-------- Task data

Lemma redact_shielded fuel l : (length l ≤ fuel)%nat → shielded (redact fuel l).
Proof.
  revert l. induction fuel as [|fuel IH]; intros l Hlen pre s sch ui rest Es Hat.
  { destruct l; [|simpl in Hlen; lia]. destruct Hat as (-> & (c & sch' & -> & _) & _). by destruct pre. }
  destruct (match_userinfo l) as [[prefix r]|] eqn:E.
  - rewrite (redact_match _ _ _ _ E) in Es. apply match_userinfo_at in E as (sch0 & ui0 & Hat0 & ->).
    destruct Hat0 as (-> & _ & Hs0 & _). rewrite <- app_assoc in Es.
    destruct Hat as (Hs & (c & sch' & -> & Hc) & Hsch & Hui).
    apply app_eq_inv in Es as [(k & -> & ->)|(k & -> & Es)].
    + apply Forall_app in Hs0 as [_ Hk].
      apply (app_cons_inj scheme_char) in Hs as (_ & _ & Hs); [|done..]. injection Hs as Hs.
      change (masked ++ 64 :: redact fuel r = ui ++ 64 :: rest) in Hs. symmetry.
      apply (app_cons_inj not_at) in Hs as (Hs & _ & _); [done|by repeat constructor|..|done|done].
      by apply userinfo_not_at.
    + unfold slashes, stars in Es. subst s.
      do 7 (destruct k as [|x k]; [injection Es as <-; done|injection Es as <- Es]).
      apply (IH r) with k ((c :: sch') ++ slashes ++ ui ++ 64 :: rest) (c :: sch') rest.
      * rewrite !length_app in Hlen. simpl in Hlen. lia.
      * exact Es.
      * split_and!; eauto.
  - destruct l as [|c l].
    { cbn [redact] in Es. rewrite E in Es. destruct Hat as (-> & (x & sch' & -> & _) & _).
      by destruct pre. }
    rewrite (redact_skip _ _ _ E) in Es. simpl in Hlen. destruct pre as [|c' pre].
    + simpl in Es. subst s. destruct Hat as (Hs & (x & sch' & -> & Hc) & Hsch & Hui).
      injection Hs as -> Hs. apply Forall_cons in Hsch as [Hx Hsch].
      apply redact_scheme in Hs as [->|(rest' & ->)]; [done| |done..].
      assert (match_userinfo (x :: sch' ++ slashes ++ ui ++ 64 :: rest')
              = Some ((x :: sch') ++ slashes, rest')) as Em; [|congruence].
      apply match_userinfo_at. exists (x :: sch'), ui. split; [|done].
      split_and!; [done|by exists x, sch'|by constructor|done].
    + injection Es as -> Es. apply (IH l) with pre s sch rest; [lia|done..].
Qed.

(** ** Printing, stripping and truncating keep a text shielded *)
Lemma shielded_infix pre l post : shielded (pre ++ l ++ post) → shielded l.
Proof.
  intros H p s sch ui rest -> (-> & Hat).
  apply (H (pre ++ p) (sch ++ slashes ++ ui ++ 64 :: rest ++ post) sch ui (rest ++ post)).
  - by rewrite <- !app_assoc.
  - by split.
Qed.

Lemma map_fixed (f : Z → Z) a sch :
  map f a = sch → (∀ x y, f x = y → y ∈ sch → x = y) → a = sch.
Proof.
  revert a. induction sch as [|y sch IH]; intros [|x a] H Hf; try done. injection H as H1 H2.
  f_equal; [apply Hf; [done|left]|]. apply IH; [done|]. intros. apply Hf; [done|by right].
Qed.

----------------

* [What the task asks]: Look above for the line with "(** ** Printing, stripping" and the line with "revert a. induction". Write out those two lines and all the lines between them, exactly, and no others.

* [Response to the exercise]:
(** ** Printing, stripping and truncating keep a text shielded *)
Lemma shielded_infix pre l post : shielded (pre ++ l ++ post) → shielded l.
Proof.
  intros H p s sch ui rest -> (-> & Hat).
  apply (H (pre ++ p) (sch ++ slashes ++ ui ++ 64 :: rest ++ post) sch ui (rest ++ post)).
  - by rewrite <- !app_assoc.
  - by split.
Qed.

Lemma map_fixed (f : Z → Z) a sch :
  map f a = sch → (∀ x y, f x = y → y ∈ sch → x = y) → a = sch.
Proof.
  revert a. induction sch as [|y sch IH]; intros [|x a] H Hf; try done. injection H as H1 H2.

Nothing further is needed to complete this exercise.